Work order> Find every line in the data that contains the word "stream". Return each of those lines.
Data extracts Block Start
(** Every page position reachable from [v] is apart from the others. *)
Definition layout_apart (devs : list toi_bdev_info) (v : Z * list cell) : Prop :=
  forall cs v', pages devs v cs v' ->
  forall i j a b, i <> j -> cs !! i = Some a -> cs !! j = Some b ->
  apart (place devs a) (place devs b).

(** Where a stream starts: the block the tape stands on, and its view. *)
Record start := Start { start_cell : cell; start_view :> Z * list cell }.

(** ** Writing a stream

    From the tape position [v0] and the disk [d0], the pages [pgs] have been
    written to the cells [cells] and nothing else has changed on disk. *)
Record writer_inv (d0 : disk) (v0 : start) (st : bio_state) (cells : list cell)
    (pgs : list page) : Prop := {
  wi_tape : wf_tape st;
  wi_extra : extra_page_forward st = false;
  wi_filter : filter_speed_test st = false;
  wi_pages : pages (toi_devinfo st) v0 cells (view st);
  wi_here : list.last (start_cell v0 :: cells) = Some (here st);
  wi_range : Forall (fun c => 0 <= fst c < num_chains (toi_writer_posn st)) cells;
  wi_disk : Forall2 (fun c p =>
    disk_read (the_disk st) (fst (place (toi_devinfo st) c)) (snd (place (toi_devinfo st) c)) = p)
    cells pgs;
  wi_full : Forall full_page pgs;
  wi_frame : forall a, Forall (fun c => apart (place (toi_devinfo st) c) a) cells ->
    disk_read (the_disk st) (fst a) (snd a) = disk_read d0 (fst a) (snd a)
}.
Data extracts Block End
Answer for the task>
(** Where a stream starts: the block the tape stands on, and its view. *)
(** ** Writing a stream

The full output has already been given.